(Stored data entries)

(* ===== verification/Channels.v ===== *)
(** * Revocation channels

    Models [cell/src/revocation_channel.rs]: circuit breakers that a revoker
    trips and that gate the exercise of capabilities. *)

From stdpp Require Import base decidable option list gmap strings relations.
From Stdlib Require Import ZArith Lia.
From S2P Require Import Prelude Derivation Lifecycle.

Open Scope Z_scope.

Abbreviation ChannelId := bytes.

Inductive ChannelState : Type :=
| Active
| Tripped (reason : bytes) (tripped_at : Z).

Definition is_active (s : ChannelState) : bool := match s with Active => true | Tripped _ _ => false end.
Definition is_tripped (s : ChannelState) : bool := match s with Active => false | Tripped _ _ => true end.

Record RevocationChannel : Type := mkChannel {
  channel_id : ChannelId;
  revoker : CellId;
  ch_state : ChannelState;
  subscribers : list CellId;
  created_at : Z;
}.

Inductive RevocationChannelError : Type :=
| NotAuthorized (caller revoker : CellId)
| AlreadyTripped (id : ChannelId)
| ChannelNotFound (id : ChannelId)
| ChannelAlreadyExists (id : ChannelId)
| ChannelTripped (id : ChannelId) (tripped_at : Z)
| StaleChannelCheck (id : ChannelId) (last_checked_at max_staleness now : Z).

Definition derive_channel_id `{Blake3} (revoker : CellId) (nonce : Z) : ChannelId :=
  blake3_hash (str_bytes "dregg-revocation-channel" ++ revoker ++ le_bytes 8 nonce).

Definition channel_new `{Blake3} (revoker : CellId) (nonce created_at : Z) : RevocationChannel :=
  mkChannel (derive_channel_id revoker nonce) revoker Active [] created_at.

Definition trip (c : RevocationChannel) (caller : CellId) (reason : bytes) (at_height : Z)
    : result RevocationChannel RevocationChannelError :=
  if negb (bool_decide (caller = revoker c)) then Err (NotAuthorized caller (revoker c))
  else if is_tripped (ch_state c) then Err (AlreadyTripped (channel_id c))
  else Ok (mkChannel (channel_id c) (revoker c) (Tripped reason at_height) (subscribers c) (created_at c)).

Definition subscribe (c : RevocationChannel) (cell : CellId) : RevocationChannel :=
  if bool_decide (cell ∈ subscribers c) then c
  else mkChannel (channel_id c) (revoker c) (ch_state c) (subscribers c ++ [cell]) (created_at c).

Definition unsubscribe (c : RevocationChannel) (cell : CellId) : RevocationChannel :=
  mkChannel (channel_id c) (revoker c) (ch_state c)
    (retain (fun s => negb (bool_decide (s = cell))) (subscribers c)) (created_at c).

(** ** The set *)

Abbreviation RevocationChannelSet := (gmap ChannelId RevocationChannel).

Definition register (s : RevocationChannelSet) (c : RevocationChannel)
    : RevocationChannelSet * result ChannelId RevocationChannelError :=
  match s !! channel_id c with
  | Some _ => (s, Err (ChannelAlreadyExists (channel_id c)))
  | None => (<[channel_id c := c]> s, Ok (channel_id c))
  end.

Definition is_channel_active (s : RevocationChannelSet) (id : ChannelId) : bool :=
  match s !! id with Some c => is_active (ch_state c) | None => false end.

Definition check_exercise_permitted (s : RevocationChannelSet) (id : ChannelId)
    (now last_checked_at max_staleness : Z) : result unit RevocationChannelError :=
  match s !! id with
  | None => Err (ChannelTripped id 0)
  | Some c =>
      match ch_state c with
      | Active =>
          let stale := Err (StaleChannelCheck id last_checked_at max_staleness now) in
          if max_staleness =? 0 then (if last_checked_at <? now then stale else Ok tt)
          else if max_staleness <? saturating_sub now last_checked_at then stale
          else Ok tt
      | Tripped _ tripped_at => Err (ChannelTripped id tripped_at)
      end
  end.

Definition trip_channel (s : RevocationChannelSet) (id : ChannelId) (caller : CellId)
    (reason : bytes) (at_height : Z) : RevocationChannelSet * result unit RevocationChannelError :=
  match s !! id with
  | None => (s, Err (ChannelNotFound id))
  | Some c =>
      match trip c caller reason at_height with
      | Ok c' => (<[id := c']> s, Ok tt)
      | Err e => (s, Err e)
      end
  end.

Definition subscribe_channel (s : RevocationChannelSet) (id : ChannelId) (cell : CellId)
    : RevocationChannelSet * result unit RevocationChannelError :=
  match s !! id with
  | None => (s, Err (ChannelNotFound id))
  | Some c => (<[id := subscribe c cell]> s, Ok tt)
  end.

Definition remove_channel (s : RevocationChannelSet) (id : ChannelId)
    : RevocationChannelSet * option RevocationChannel :=
  (delete id s, s !! id).

(** ** A trip is final, and only the revoker's *)

(** The calls a running system makes on the set, removal apart. *)
Inductive channel_step : RevocationChannelSet -> RevocationChannelSet -> Prop :=
| step_register s c : channel_step s (register s c).1
| step_trip s id caller reason h : channel_step s (trip_channel s id caller reason h).1
| step_subscribe s id cell : channel_step s (subscribe_channel s id cell).1.

Definition tripped_at_in (s : RevocationChannelSet) (id : ChannelId) (h : Z) : Prop :=
  exists c reason, s !! id = Some c /\ ch_state c = Tripped reason h.

Lemma tripped_step s s' id h : channel_step s s' -> tripped_at_in s id h -> tripped_at_in s' id h.
Proof.
  intros Hstep (c & r & Hc & Ht). unfold tripped_at_in.
  destruct Hstep as [s c'|s j caller reason k|s j cell];
    unfold register, trip_channel, subscribe_channel.
  - destruct (s !! channel_id c') eqn:E; cbn [fst]; [by exists c, r|].
    exists c, r. rewrite lookup_insert_ne by congruence. done.
  - destruct (s !! j) as [d|] eqn:E; cbn [fst]; [|by exists c, r].
    destruct (decide (j = id)) as [->|Hne].
    + simplify_eq. unfold trip. rewrite Ht. destruct (negb _); cbn [is_tripped fst]; by exists c, r.
    + destruct (trip d caller reason k); cbn [fst]; exists c, r; [by rewrite lookup_insert_ne|done].
  - destruct (s !! j) as [d|] eqn:E; cbn [fst]; [|by exists c, r].
    destruct (decide (j = id)) as [->|Hne].
    + simplify_eq. exists (subscribe c cell), r. rewrite lookup_insert_eq. split; [done|].
      unfold subscribe. by destruct (bool_decide _).
    + exists c, r. by rewrite lookup_insert_ne.
Qed.

(** A trip succeeds for the revoker of an active channel and nobody else, and
    from then on, whatever is registered, subscribed or tripped, every check of
    the channel reports the trip at its height, at any time and with any
    staleness allowance; no later trip moves that height. *)
Theorem trip_is_final (s s' : RevocationChannelSet) (id : ChannelId) (caller : CellId)
    (reason : bytes) (h now last stale : Z) :
  (trip_channel s id caller reason h).2 = Ok tt ->
  rtc channel_step (trip_channel s id caller reason h).1 s' ->
  (exists c, s !! id = Some c /\ revoker c = caller /\ is_active (ch_state c) = true) /\
  check_exercise_permitted s' id now last stale = Err (ChannelTripped id h) /\
  is_channel_active s' id = false.
Proof.
  unfold trip_channel. destruct (s !! id) as [c|] eqn:E; [|done]. unfold trip.
  destruct (bool_decide (caller = revoker c)) eqn:Hcr; [|done].
  apply bool_decide_eq_true in Hcr as ->. cbn [negb].
  destruct (ch_state c) as [|rs ta] eqn:Es; [|done]. cbn [is_tripped fst]. intros _ Hsteps.
  split; [exists c; by rewrite Es|].
  assert (Ht : tripped_at_in s' id h).
  { assert (H0 : tripped_at_in (<[id := mkChannel (channel_id c) (revoker c) (Tripped reason h)
        (subscribers c) (created_at c)]> s) id h) by (eexists _, reason; by rewrite lookup_insert_eq).
    revert H0. clear -Hsteps. induction Hsteps as [|x y z Hxy _ IH]; [done|].
    intros Hx. apply IH. by eapply tripped_step. }
  destruct Ht as (d & r & Hd & Hds). unfold check_exercise_permitted, is_channel_active.
  by rewrite Hd, Hds.
Qed.

#[local] Existing Instance model_blake3.

Definition w_channel : RevocationChannel := channel_new (fill32 1) 7 0.
Definition w_set : RevocationChannelSet := (register ∅ w_channel).1.
Definition w_tripped : RevocationChannelSet :=
  (trip_channel w_set (channel_id w_channel) (fill32 1) zero32 40).1.

Lemma trip_is_final_witness :
  (trip_channel w_set (channel_id w_channel) (fill32 1) zero32 40).2 = Ok tt /\
  check_exercise_permitted (subscribe_channel w_tripped (channel_id w_channel) (fill32 2)).1
    (channel_id w_channel) 41 41 1000 = Err (ChannelTripped (channel_id w_channel) 40).
Proof.
  split; [vm_compute; reflexivity|].
  eapply (trip_is_final w_set _ (channel_id w_channel) (fill32 1) zero32 40 41 41 1000).
  - vm_compute. reflexivity.
  - eapply rtc_once. apply step_subscribe.
Defined.
(** Everything [ExerciseViaCapability] checks before it runs the inner
    effects; the result is the capability. *)
Definition check_exercise (L : Ledger) (actor : CellId) (cap_slot : Z) (inner : list Effect)
    : result CapabilityRef TurnError :=
  cell_or L actor (TE_CellNotFound actor) (fun a =>
    let? cap := ok_or (lookup_cap (c_capabilities a) cap_slot) (TE_CapabilityNotHeld actor zero32) in
    let cap_t := cap_target cap in
    if negb (not_expired cap (block_height ex)) then Err (TE_CapabilityNotHeld actor cap_t)
    else match channel_refuses cap with
    | Some ch => Err (TE_CapabilityRevoked actor ch (block_height ex))
    | None =>
        cell_or L cap_t (TE_CellNotFound cap_t) (fun target_cell =>
          let current_epoch := delegation_epoch (c_state target_cell) in
          let? _ := match cap_stored_epoch cap with
                    | Some stored => if stored <? current_epoch
                                     then Err (TE_CapabilityStale actor cap_t stored current_epoch)
                                     else Ok tt
                    | None => Ok tt
                    end in
          if bool_decide (cap_permissions cap = AR_Impossible)
          then Err (TE_PermissionDenied cap_t "ExerciseViaCapability" AR_Impossible)
          else
            let? _ := try_fold (fun _ e => check_inner L actor cap target_cell e) tt inner in
            let? _ := match cap_allowed_effects cap with
                      | None => Ok tt
                      | Some _ => try_fold (fun _ e => check_facet actor cap cap_slot e) tt inner
                      end in
            Ok cap)
    end).

(** ** The dispatch *)

Fixpoint apply_effect (created_by_turn : bytes) (e : Effect) (action_target actor : CellId) : M unit :=
  match e with
  | EffSetField cell index value => apply_set_field action_target actor cell index value
  | EffTransfer from to amount => apply_transfer action_target actor from to amount
  | EffGrantCapability from to cap => apply_grant_capability action_target actor from to cap created_by_turn
  | EffRevokeCapability cell slot => apply_revoke_capability action_target actor cell slot
  | EffEmitEvent cell topic data => apply_emit_event cell topic data
  | EffIncrementNonce cell => apply_increment_nonce action_target actor cell
  | EffCreateCell pk tok b => apply_create_cell pk tok b
  | EffSetPermissions cell p => apply_set_permissions action_target actor cell p
  | EffSetVerificationKey cell vk => apply_set_verification_key action_target actor cell vk
  | EffSetProgram cell p => apply_set_program action_target actor cell p
  | EffNoteSpend n r v a proof vc => apply_note_spend n r proof v a vc
  | EffNoteCreate c v _ _ vc rp => apply_note_create c v vc rp
  | EffExerciseViaCapability cap_slot inner =>
      let! cap := reads (fun L => check_exercise L actor cap_slot inner) in
      for_each (fun e' => apply_effect created_by_turn e' (cap_target cap) actor) inner
  | EffPipelinedSend _ _ =>
      throw (TE_PreconditionFailed "unresolved PipelinedSend; turn must be executed within a pipeline")
  | EffIntroduce i r t p => apply_introduce i r t p created_by_turn
  | EffSpawnWithDelegation pk tok stale => apply_spawn_with_delegation action_target pk tok stale
  | EffRefreshDelegation child snapshot => apply_refresh_delegation action_target child snapshot
  | EffRevokeDelegation child => apply_revoke_delegation action_target child
  | EffMakeSovereign cell => apply_make_sovereign action_target cell
  | EffRefusal cell offered reason _ => apply_refusal action_target actor cell offered reason
  | EffCellSeal target reason => apply_cell_seal action_target target reason
  | EffCellUnseal target => apply_cell_unseal action_target target
  | EffCellDestroy target cert => apply_cell_destroy action_target target cert
  | EffBurn target slot amount => apply_burn actor target slot amount
  | EffMint target slot amount => apply_mint actor target slot amount
  | EffAttenuateCapability cell slot p eff exp => apply_attenuate_capability actor cell slot p eff exp
  | EffReceiptArchive h checkpoint => apply_receipt_archive action_target h checkpoint
  | EffCustom cell => throw (TE_CustomEffectRequiresProofCarryingTurn cell)
  end.

(** ** What an action writes beside its effects

    From [execute_tree]: the delegation snapshot of a [SnapshotRefresh] child,
    the [proved_state] flag after the effects, the action's own balance change
    against the turn's excess, and the nonce of a target that changed. *)

Definition is_hosted (id : CellId) : M bool :=
  reads (fun L => Ok (bool_decide (is_Some (get L id)))).

(** [if let Some(c) = ledger.get_mut(id) { .. }]. *)
Definition if_hosted (id : CellId)
    (body : Cell -> option (Cell * list JournalEntry * result unit TurnError)) : M unit := fun st =>
  match cells (x_ledger st) !! id with
  | None => Some (with_ledger st (get_mut (x_ledger st) id (fun c => c)), Ok tt)
  | Some _ => on_cell id (TE_CellNotFound id) body st
  end.

Definition snapshot_refresh (parent_cell target : CellId) : M unit :=
  let! found := reads (fun L =>
    Ok (walk_delegation_chain_for_capability MAX_HOPS L parent_cell target (block_height ex))) in
  match found : option CellId with
  | None => throw (TE_CapabilityNotHeld parent_cell target)
  | Some ancestor_id =>
      let! ancestor := reads (fun L => ok_or (get L ancestor_id) (TE_CellNotFound ancestor_id)) in
      on_cell parent_cell (TE_CellNotFound parent_cell) (fun c =>
        match c_delegation c with
        | Some _ => Some (c, [], Ok tt)
        | None =>
            Some (with_delegation c
                    (Some (snapshot_of ancestor_id parent_cell ancestor (max_introduction_lifetime ex))),
                  [JSetDelegation parent_cell None], Ok tt)
        end) ;;;
      reads (fun L =>
        cell_or L parent_cell (TE_CellNotFound parent_cell) (fun c =>
          if has_access_including_delegation_at c target (block_height ex) then Ok tt
          else Err (TE_CapabilityNotHeld parent_cell target)))
  end.

Definition update_proved_state (cell_id : CellId) (value : bool) : M unit :=
  if_hosted cell_id (fun c =>
    if Bool.eqb (proved_state (c_state c)) value then Some (c, [], Ok tt)
    else Some (with_state c (with_proved_state (c_state c) value),
               [JSetProvedState cell_id (proved_state (c_state c))], Ok tt)).

(** The result is the new excess. *)
Definition action_balance_change (excess : Z) (target : CellId) (delta : Z) : M Z :=
  reads (fun L =>
    cell_or L target (TE_CellNotFound target) (fun c =>
      let current := balance (c_state c) in
      match checked_add_i64 current delta with
      | Some new_bal =>
          if (0 <=? delta) || (0 <=? new_bal) then Ok tt
          else Err (TE_BalanceChangeUnderflow target current delta)
      | None => Err (TE_BalanceOverflow target)
      end)) ;;;
  on_cell target (TE_CellNotFound target) (fun c =>
    let b := balance (c_state c) in
    Some (with_state c (with_balance (c_state c) (b + delta)), [JSetBalance target b], Ok tt)) ;;;
  reads (fun _ => ok_or (checked_sub_i64 excess delta) (TE_BalanceOverflow target)).

Definition bump_target_nonce (target : CellId) : M unit :=
  if_hosted target (fun c =>
    Some (with_state c (increment_nonce (c_state c)).1, [JSetNonce target (nonce (c_state c))], Ok tt)).

End Executor.
(** ** What rollback restores *)

(** A c-list with the same references in some order; slots handed out since are
    tombstoned and not reused, and the slots are as orderly as before. *)
Record clist_restored (s0 s1 : CapabilitySet) : Prop := {
  cr_refs : refs s1 ≡ₚ refs s0;
  cr_next : next_slot s0 <= next_slot s1;
  cr_tombs : forall z, z ∈ tombstones s0 -> z ∈ tombstones s1;
  cr_extra : forall z, z ∈ tombstones s1 -> z ∈ tombstones s0 \/ next_slot s0 <= z;
  cr_ok : clist_ok s0 -> clist_ok s1;
}.

(** The same state, but a field commitment may have been cleared. *)
Record state_restored (s0 s1 : CellState) : Prop := {
  sr_rest : s1 = with_fields s0 (fields s0) (field_visibility s0) (commitments s1);
  sr_commitments : Forall2 (fun a b => b = a \/ b = None) (commitments s0) (commitments s1);
}.

Section Restored.
Context `{HB : Blake3} `{HC : ProgramCodec}.

Record cell_restored (c0 c1 : Cell) : Prop := {
  re_id : c_id c1 = c_id c0;
  re_pk : c_public_key c1 = c_public_key c0;
  re_state : state_restored (c_state c0) (c_state c1);
  re_permissions : c_permissions c1 = c_permissions c0;
  re_vk : c_verification_key c1 = c_verification_key c0;
  re_delegate : c_delegate c1 = c_delegate c0;
  re_delegation : c_delegation c1 = c_delegation c0;
  re_token : c_token_id c1 = c_token_id c0;
  re_clist : clist_restored (c_capabilities c0) (c_capabilities c1);
  re_program : c_program c1 = c_program c0;
  re_mode : c_mode c1 = c_mode c0;
  re_lifecycle : c_lifecycle c1 = c_lifecycle c0;
}.

(** The invariant of a cell the executor works on. *)
Record cell_ok (c : Cell) : Prop := {
  co_clist : clist_ok (c_capabilities c);
  co_fields : fields_ok (c_state c);
}.

(** Everything but the two caches. *)
Definition content (c : Cell) : Cell :=
  with_capabilities (with_leaf_cache c None) (invalidate_cap_root_cache (c_capabilities c)).

(** ** One write and its entries *)

Definition undo_all (es : list JournalEntry) (c : Cell) : option Cell :=
  foldr (fun e acc => c ← acc; undo_cell e c) (Some c) es.

(** The entries rollback hands to [undo_cell]. *)
Definition cell_entry (e : JournalEntry) : bool :=
  match e with
  | JCreateCell _ | JMakeSovereign _ | JEventEmitted _ _ _ => false
  | _ => match entry_cell e with Some _ => true | None => false end
  end.

Record write_ok (id : CellId) (c c' : Cell) (es : list JournalEntry) : Prop := {
  wo_id : c_id c' = c_id c;
  wo_names : Forall (fun e => cell_entry e = true /\ entry_cell e = Some id) es;
  wo_silent : es = [] -> content c' = content c;
  wo_ok : cell_ok c -> cell_ok c';
  wo_undo : cell_ok c -> forall c1, cell_restored c' c1 ->
              exists c2, undo_all es c1 = Some c2 /\ cell_restored c c2;
}.

Lemma clist_restored_refl s : clist_restored s s.
Proof. split; auto. lia. Qed.

Lemma state_restored_refl s : state_restored s s.
Proof. split; [by destruct s|]. induction (commitments s); constructor; auto. Qed.

Lemma cell_restored_refl c : cell_restored c c.
Proof. split; auto using clist_restored_refl, state_restored_refl. Qed.

Lemma content_fields c c' :
  content c' = content c ->
  c_id c' = c_id c /\ c_state c' = c_state c /\ refs (c_capabilities c') = refs (c_capabilities c) /\
  next_slot (c_capabilities c') = next_slot (c_capabilities c) /\
  tombstones (c_capabilities c') = tombstones (c_capabilities c).
Proof. unfold content. intros [=]. done. Qed.

(** A write that only refreshes the caches. *)
Lemma write_silent id c c' : content c' = content c -> write_ok id c c' [].
Proof.
  intros Hc. destruct (content_fields _ _ Hc) as (Hid & Hs & Hr & Hn & Ht).
  split; [done|constructor|done| |].
  - intros [Hk Hf]. split; [|by rewrite Hs].
    apply (same_slots_ok (c_capabilities c)); [|done..]. unfold slots. by rewrite Hr.
  - intros _ c1 []. exists c1. split; [done|].
    assert (Hcl : clist_restored (c_capabilities c) (c_capabilities c1)).
    { destruct re_clist0 as [? ? ? ? Hko]. rewrite Hr, Hn, Ht in *. split; try done. intros Hk. apply Hko.
      apply (same_slots_ok (c_capabilities c)); [|done..]. unfold slots. by rewrite Hr. }
    unfold content in Hc. injection Hc as ????????????. split; congruence.
Qed.

Lemma write_same id c : write_ok id c c [].
Proof. by apply write_silent. Qed.

Lemma write_app id c c' c'' es1 es2 :
  write_ok id c c' es1 -> write_ok id c' c'' es2 -> write_ok id c c'' (es1 ++ es2).
Proof.
  intros [I1 N1 S1 O1 U1] [I2 N2 S2 O2 U2]. split.
  - congruence.
  - by apply Forall_app.
  - intros [-> ->]%app_eq_nil. rewrite S2, S1 by done. done.
  - auto.
  - intros Hok c2 Hr. destruct (U2 (O1 Hok) c2 Hr) as (c1 & E2 & R1).
    destruct (U1 Hok c1 R1) as (c0 & E1 & R0). exists c0. split; [|done].
    unfold undo_all. rewrite foldr_app. fold (undo_all es2 c2). by rewrite E2.
Qed.

(** A single entry. *)
Lemma write_one id c c' e :
  c_id c' = c_id c -> cell_entry e = true -> entry_cell e = Some id ->
  (cell_ok c -> cell_ok c') ->
  (cell_ok c -> forall c1, cell_restored c' c1 ->
     exists c2, undo_cell e c1 = Some c2 /\ cell_restored c c2) ->
  write_ok id c c' [e].
Proof. intros Hi Hc He Ho Hu. split; [done|by constructor|done|done|]. intros Hk c1 Hr. cbn. by apply Hu. Qed.

(** A write of one scalar: the entry puts the old value back over whatever the
    restored cell holds. *)
Ltac scalar_write :=
  apply write_one;
  [done|done|done
  |intros [Hk Hf]; split; [exact Hk|destruct Hf; by split]
  |intros _ c1 [Hi Hp [Hs Hm] He Hv Hd Hg Ht Hc Hr Ho Hl]; cbn in *; eexists; split; [reflexivity|];
   split; cbn; try done; try (rewrite Hs; cbn; split; cbn; [reflexivity|done])].

Lemma write_balance id c b :
  write_ok id c (with_state c (with_balance (c_state c) b)) [JSetBalance id (balance (c_state c))].
Proof. scalar_write. Qed.

Lemma write_nonce id c n :
  write_ok id c (with_state c (State.with_nonce (c_state c) n)) [JSetNonce id (nonce (c_state c))].
Proof. scalar_write. Qed.

Lemma write_epoch id c n :
  write_ok id c (with_state c (with_epoch (c_state c) n))
    [JSetDelegationEpoch id (delegation_epoch (c_state c))].
Proof. scalar_write. Qed.

Lemma write_proved id c b :
  write_ok id c (with_state c (with_proved_state (c_state c) b))
    [JSetProvedState id (proved_state (c_state c))].
Proof. scalar_write. Qed.

Lemma write_permissions id c p :
  write_ok id c (with_permissions c p) [JSetPermissions id (c_permissions c)].
Proof. scalar_write. Qed.

Lemma write_vk id c v :
  write_ok id c (with_verification_key c v) [JSetVerificationKey id (c_verification_key c)].
Proof. scalar_write. Qed.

## REQUIREMENT
Copy out, exactly and alone, the lines of the entries above between the ones holding "(** A write of" and "Lemma write_epoch id", inclusive.

## ANSWER BELOW
(** A write of one scalar: the entry puts the old value back over whatever the
    restored cell holds. *)
Ltac scalar_write :=
  apply write_one;
  [done|done|done
  |intros [Hk Hf]; split; [exact Hk|destruct Hf; by split]
  |intros _ c1 [Hi Hp [Hs Hm] He Hv Hd Hg Ht Hc Hr Ho Hl]; cbn in *; eexists; split; [reflexivity|];
   split; cbn; try done; try (rewrite Hs; cbn; split; cbn; [reflexivity|done])].

Lemma write_balance id c b :
  write_ok id c (with_state c (with_balance (c_state c) b)) [JSetBalance id (balance (c_state c))].
Proof. scalar_write. Qed.

Lemma write_nonce id c n :
  write_ok id c (with_state c (State.with_nonce (c_state c) n)) [JSetNonce id (nonce (c_state c))].
Proof. scalar_write. Qed.

Lemma write_epoch id c n :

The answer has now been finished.